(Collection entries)

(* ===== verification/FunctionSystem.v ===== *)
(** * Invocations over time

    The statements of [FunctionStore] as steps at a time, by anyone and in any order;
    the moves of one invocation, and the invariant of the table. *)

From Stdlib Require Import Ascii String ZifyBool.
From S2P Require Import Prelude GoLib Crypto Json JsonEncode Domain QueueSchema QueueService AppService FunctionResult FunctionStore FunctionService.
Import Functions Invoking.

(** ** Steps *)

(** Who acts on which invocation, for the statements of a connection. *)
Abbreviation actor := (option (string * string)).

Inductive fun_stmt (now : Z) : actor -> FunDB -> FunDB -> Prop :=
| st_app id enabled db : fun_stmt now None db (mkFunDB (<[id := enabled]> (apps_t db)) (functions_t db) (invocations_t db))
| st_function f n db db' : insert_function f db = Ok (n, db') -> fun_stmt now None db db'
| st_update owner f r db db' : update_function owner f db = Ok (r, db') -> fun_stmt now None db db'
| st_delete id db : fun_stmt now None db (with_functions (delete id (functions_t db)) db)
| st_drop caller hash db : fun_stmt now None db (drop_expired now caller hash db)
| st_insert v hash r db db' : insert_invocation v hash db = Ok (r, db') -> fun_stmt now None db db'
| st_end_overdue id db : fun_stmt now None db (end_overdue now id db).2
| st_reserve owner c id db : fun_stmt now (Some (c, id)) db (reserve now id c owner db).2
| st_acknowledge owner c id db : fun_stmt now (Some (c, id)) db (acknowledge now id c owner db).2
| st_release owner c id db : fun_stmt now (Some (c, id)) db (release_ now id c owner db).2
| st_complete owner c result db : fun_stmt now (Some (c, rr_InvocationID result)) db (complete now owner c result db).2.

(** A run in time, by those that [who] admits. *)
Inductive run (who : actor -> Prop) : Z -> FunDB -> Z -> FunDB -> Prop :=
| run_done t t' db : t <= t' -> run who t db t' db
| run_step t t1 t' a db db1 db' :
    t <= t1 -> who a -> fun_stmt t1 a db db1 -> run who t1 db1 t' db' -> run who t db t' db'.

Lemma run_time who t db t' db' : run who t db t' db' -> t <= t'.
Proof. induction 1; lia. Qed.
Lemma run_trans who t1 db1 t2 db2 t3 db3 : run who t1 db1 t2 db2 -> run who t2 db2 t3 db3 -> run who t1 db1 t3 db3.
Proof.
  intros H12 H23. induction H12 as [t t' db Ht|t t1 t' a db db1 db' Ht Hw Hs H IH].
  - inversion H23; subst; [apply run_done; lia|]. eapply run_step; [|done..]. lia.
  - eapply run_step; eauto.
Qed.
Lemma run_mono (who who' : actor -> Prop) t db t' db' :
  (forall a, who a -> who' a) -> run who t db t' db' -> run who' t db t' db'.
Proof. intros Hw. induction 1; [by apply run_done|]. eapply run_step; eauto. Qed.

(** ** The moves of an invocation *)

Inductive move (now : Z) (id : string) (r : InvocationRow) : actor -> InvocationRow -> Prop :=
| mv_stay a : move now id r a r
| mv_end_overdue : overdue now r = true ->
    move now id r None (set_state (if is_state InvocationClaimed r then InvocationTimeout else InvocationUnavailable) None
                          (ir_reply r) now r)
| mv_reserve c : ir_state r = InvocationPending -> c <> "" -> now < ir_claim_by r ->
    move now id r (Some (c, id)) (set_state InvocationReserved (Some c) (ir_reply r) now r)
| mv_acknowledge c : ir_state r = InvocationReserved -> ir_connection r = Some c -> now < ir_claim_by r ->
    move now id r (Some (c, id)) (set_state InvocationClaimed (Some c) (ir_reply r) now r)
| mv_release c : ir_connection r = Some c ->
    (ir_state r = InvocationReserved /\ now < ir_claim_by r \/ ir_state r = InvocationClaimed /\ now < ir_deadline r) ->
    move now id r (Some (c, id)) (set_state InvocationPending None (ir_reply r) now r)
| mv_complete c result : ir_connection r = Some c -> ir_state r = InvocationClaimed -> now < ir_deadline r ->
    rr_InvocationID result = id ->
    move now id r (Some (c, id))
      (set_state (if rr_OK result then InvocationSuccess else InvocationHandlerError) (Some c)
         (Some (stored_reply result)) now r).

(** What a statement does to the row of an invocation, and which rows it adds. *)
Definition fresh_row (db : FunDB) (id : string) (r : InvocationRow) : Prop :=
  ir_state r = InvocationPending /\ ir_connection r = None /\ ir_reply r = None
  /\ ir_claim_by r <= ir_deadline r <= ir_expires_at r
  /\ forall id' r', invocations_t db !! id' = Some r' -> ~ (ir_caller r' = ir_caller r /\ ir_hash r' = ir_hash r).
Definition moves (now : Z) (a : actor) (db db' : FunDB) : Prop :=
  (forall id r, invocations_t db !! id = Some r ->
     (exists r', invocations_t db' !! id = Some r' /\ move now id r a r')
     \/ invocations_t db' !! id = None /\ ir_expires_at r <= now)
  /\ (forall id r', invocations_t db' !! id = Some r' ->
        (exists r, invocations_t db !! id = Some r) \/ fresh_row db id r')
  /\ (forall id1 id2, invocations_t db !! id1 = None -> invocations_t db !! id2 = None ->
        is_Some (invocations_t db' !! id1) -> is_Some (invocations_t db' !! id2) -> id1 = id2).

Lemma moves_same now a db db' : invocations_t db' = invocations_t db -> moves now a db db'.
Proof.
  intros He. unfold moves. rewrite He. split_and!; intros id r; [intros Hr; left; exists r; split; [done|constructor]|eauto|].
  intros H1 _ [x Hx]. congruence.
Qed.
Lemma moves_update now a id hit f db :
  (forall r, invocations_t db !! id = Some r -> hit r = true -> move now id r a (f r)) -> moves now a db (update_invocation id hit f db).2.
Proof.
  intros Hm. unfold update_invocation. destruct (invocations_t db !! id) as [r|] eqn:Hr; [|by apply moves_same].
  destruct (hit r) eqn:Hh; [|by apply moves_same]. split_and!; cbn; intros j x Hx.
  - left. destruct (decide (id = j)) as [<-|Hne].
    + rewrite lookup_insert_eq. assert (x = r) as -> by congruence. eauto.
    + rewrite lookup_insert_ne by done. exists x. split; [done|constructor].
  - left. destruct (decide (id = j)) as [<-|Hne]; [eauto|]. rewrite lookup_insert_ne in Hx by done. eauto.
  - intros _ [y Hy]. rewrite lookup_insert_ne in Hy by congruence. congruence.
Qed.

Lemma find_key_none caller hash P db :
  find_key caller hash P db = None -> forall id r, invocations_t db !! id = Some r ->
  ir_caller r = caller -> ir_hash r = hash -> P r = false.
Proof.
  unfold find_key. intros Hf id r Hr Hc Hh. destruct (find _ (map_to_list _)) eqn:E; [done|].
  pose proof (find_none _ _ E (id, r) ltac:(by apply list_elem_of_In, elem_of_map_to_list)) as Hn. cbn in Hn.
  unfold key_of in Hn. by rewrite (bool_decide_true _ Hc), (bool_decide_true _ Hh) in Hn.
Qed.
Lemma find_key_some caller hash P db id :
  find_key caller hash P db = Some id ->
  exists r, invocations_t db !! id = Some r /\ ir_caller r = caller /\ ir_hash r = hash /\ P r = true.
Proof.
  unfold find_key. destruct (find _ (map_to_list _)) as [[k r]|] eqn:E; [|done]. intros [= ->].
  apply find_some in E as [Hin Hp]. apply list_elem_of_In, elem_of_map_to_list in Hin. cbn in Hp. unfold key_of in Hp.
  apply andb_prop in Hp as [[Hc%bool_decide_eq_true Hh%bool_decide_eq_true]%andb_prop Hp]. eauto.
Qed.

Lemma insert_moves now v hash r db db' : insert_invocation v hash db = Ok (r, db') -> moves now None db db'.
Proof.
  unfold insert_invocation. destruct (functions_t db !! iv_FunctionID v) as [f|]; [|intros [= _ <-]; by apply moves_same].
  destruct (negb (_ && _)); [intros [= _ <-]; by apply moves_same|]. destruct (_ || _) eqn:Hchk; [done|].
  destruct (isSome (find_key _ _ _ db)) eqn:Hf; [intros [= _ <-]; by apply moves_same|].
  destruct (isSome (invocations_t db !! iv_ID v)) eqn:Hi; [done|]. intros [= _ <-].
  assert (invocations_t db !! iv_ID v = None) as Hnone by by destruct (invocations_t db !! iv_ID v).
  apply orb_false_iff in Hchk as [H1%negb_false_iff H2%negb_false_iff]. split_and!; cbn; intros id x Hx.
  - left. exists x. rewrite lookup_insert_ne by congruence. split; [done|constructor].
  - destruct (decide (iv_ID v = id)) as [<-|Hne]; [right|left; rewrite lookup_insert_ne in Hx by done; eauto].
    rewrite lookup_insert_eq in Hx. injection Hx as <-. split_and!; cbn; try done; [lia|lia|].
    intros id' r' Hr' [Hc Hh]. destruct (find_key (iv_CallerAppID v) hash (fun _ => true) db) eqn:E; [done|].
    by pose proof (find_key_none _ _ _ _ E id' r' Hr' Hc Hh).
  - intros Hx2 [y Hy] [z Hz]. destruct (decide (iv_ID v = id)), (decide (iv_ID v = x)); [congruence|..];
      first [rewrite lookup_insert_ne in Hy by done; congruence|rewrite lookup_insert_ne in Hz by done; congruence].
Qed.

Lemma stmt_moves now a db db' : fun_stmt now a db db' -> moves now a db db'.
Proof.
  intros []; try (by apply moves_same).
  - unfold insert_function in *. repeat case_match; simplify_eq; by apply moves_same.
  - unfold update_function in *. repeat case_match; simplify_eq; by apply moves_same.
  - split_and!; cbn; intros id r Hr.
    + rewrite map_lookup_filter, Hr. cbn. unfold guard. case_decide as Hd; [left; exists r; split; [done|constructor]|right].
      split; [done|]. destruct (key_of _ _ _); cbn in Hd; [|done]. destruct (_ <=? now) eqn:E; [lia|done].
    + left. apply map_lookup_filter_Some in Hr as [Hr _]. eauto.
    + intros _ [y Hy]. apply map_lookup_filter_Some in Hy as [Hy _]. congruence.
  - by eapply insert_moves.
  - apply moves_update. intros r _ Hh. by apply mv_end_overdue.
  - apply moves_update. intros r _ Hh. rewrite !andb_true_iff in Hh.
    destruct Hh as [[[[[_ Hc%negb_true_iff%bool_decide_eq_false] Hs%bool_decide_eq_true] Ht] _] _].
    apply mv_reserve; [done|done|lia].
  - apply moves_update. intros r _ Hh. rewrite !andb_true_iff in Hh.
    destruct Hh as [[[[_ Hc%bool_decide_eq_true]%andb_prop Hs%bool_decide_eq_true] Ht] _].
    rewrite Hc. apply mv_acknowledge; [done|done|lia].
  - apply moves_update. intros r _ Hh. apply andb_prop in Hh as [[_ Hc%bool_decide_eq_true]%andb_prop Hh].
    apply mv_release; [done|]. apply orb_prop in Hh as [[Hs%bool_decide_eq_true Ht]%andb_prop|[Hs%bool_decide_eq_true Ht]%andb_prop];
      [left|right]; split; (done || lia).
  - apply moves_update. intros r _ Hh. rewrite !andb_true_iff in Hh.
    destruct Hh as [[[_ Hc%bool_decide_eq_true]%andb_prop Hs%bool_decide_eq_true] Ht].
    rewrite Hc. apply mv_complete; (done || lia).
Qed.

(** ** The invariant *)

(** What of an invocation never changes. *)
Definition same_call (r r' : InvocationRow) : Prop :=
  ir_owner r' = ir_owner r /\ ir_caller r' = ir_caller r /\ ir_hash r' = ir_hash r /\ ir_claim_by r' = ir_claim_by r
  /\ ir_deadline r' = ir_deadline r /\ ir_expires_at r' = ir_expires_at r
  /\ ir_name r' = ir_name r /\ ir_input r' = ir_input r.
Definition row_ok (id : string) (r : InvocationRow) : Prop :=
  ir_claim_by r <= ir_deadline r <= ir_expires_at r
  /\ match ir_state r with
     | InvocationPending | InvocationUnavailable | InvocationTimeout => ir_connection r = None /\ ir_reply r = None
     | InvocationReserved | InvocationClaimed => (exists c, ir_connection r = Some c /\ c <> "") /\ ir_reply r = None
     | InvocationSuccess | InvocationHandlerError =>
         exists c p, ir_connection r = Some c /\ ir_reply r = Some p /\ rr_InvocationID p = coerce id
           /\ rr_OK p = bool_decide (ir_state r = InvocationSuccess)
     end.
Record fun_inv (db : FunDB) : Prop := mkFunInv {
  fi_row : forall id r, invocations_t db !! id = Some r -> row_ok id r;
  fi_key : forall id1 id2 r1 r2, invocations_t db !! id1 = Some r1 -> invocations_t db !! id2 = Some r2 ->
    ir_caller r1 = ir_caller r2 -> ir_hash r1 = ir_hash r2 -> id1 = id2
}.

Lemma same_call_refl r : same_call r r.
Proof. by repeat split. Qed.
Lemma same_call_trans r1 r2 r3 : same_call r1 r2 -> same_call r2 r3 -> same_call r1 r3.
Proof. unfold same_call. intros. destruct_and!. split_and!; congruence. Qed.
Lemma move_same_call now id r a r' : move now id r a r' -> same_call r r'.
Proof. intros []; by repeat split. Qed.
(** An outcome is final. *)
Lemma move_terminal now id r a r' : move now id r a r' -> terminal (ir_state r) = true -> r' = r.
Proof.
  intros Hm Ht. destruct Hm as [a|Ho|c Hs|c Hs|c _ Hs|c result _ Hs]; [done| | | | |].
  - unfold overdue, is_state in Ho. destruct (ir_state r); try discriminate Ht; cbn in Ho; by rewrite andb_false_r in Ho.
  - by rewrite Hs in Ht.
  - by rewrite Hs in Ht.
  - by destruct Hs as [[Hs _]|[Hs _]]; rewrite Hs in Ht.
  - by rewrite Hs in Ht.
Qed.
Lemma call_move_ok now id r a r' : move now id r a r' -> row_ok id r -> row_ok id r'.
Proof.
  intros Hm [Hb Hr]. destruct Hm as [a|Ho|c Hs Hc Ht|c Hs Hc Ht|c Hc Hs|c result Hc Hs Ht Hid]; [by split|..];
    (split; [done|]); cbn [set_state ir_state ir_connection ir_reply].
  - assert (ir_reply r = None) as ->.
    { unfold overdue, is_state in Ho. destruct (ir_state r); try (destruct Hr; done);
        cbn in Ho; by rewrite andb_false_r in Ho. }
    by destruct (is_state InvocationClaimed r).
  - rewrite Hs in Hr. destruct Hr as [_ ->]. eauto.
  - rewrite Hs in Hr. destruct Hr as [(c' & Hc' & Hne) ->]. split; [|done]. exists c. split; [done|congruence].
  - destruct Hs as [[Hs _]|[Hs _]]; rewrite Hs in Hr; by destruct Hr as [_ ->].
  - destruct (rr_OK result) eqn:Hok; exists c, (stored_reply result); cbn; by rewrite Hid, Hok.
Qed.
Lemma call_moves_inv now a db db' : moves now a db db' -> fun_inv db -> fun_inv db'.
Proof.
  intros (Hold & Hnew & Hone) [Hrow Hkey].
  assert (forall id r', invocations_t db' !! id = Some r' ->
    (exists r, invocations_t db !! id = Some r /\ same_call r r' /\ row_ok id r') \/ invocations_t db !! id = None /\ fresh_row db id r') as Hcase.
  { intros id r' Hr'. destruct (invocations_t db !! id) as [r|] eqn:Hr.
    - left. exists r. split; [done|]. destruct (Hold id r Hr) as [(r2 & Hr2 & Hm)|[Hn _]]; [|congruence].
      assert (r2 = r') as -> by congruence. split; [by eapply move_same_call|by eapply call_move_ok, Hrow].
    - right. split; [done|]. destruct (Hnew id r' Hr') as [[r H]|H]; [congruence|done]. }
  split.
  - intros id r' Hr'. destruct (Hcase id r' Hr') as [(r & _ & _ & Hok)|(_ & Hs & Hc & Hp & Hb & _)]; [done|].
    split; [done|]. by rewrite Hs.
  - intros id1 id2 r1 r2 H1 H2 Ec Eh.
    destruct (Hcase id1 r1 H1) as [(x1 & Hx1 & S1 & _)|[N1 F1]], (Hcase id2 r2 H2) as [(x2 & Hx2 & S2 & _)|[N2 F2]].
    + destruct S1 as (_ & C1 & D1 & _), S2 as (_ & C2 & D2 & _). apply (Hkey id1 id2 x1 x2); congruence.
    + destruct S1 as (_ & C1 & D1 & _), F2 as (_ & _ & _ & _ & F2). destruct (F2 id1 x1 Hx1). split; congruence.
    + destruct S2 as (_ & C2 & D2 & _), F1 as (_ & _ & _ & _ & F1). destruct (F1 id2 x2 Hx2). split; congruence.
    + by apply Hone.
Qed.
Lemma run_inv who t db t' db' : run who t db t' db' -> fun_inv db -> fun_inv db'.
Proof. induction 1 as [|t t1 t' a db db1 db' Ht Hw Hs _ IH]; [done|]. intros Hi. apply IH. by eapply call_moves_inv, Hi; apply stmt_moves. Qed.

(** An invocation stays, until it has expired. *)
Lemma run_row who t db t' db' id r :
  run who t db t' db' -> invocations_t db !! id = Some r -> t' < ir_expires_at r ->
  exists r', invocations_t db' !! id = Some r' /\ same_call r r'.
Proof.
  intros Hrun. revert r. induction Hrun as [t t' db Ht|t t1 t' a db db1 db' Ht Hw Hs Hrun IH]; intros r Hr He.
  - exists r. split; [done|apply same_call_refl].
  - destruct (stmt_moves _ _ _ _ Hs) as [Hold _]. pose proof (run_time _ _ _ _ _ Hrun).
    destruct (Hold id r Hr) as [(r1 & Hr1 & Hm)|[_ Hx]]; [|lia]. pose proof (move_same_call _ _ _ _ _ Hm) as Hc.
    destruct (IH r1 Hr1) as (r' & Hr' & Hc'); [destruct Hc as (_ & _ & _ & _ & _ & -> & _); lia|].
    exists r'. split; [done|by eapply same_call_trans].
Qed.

...

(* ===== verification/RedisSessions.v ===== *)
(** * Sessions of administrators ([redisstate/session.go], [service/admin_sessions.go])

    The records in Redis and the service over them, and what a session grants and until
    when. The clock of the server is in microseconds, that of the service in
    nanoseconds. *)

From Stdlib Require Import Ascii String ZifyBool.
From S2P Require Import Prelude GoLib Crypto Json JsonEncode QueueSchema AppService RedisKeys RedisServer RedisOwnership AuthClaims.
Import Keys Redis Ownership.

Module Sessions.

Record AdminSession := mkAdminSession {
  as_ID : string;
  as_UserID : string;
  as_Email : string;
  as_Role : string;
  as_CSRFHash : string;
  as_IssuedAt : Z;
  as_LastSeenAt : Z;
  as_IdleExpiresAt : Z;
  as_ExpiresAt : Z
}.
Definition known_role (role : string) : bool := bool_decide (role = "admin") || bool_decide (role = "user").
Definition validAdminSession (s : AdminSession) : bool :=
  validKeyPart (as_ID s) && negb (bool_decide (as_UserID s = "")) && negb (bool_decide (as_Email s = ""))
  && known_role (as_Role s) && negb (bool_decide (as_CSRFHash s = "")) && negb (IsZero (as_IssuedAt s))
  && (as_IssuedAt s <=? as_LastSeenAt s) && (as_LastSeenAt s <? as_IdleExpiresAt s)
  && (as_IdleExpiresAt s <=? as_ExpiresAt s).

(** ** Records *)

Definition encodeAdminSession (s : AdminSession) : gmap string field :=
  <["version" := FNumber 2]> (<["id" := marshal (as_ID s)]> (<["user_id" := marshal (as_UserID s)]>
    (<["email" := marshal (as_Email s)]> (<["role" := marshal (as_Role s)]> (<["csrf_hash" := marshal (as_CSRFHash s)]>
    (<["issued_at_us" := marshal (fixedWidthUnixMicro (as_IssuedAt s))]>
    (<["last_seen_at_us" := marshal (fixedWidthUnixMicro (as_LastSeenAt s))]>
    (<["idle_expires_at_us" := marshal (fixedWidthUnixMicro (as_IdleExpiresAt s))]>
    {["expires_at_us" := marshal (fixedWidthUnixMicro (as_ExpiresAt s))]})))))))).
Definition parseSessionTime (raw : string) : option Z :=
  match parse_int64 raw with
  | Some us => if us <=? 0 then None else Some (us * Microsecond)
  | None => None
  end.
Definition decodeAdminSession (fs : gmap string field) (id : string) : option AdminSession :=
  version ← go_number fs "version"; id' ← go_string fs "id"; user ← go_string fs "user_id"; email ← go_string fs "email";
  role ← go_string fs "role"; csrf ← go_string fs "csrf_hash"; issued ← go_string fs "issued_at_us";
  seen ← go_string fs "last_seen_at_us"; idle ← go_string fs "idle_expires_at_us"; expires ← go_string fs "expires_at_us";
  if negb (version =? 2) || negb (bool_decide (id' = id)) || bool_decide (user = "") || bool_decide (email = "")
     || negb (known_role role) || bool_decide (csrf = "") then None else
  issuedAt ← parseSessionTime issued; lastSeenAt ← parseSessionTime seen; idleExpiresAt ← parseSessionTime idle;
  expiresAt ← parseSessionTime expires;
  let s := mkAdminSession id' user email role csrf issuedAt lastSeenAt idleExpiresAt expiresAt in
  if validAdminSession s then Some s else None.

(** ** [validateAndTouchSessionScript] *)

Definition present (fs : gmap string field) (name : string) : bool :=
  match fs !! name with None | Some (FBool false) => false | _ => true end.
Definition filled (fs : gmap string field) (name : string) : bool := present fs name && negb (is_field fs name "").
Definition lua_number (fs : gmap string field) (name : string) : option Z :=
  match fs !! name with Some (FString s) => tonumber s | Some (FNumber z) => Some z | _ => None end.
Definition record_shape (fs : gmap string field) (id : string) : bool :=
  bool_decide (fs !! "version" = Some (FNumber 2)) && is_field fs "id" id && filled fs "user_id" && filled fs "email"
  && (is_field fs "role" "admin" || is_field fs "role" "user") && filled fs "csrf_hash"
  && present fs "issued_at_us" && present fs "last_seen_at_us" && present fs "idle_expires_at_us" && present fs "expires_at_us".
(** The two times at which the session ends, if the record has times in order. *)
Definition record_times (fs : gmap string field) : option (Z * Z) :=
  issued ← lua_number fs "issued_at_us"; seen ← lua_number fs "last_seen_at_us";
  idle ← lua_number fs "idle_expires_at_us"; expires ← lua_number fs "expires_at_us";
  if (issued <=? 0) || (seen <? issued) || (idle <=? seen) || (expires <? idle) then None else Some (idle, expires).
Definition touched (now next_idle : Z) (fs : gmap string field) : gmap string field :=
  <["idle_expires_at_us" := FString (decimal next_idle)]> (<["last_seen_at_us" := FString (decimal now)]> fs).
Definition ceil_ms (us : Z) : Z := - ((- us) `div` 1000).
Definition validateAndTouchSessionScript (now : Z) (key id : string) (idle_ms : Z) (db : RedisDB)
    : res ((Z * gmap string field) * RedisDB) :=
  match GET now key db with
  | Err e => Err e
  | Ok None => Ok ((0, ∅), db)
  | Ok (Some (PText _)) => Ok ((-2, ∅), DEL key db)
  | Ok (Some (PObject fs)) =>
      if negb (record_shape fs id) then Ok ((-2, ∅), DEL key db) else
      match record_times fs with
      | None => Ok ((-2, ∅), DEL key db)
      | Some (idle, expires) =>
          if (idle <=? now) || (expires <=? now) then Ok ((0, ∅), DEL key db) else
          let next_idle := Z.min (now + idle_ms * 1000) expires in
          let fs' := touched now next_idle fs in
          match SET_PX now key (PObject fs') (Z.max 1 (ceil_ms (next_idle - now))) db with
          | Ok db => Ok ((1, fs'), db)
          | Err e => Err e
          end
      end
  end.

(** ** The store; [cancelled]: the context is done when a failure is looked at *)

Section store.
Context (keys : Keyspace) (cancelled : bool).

Task prompt - Your answer should consist only of the lines above between the line holding "Lemma run_row who" and the line holding "- destruct (stmt_moves", inclusive, each transcribed exactly.

Solution for this task -
Lemma run_row who t db t' db' id r :
  run who t db t' db' -> invocations_t db !! id = Some r -> t' < ir_expires_at r ->
  exists r', invocations_t db' !! id = Some r' /\ same_call r r'.
Proof.
  intros Hrun. revert r. induction Hrun as [t t' db Ht|t t1 t' a db db1 db' Ht Hw Hs Hrun IH]; intros r Hr He.
  - exists r. split; [done|apply same_call_refl].
  - destruct (stmt_moves _ _ _ _ Hs) as [Hold _]. pose proof (run_time _ _ _ _ _ Hrun).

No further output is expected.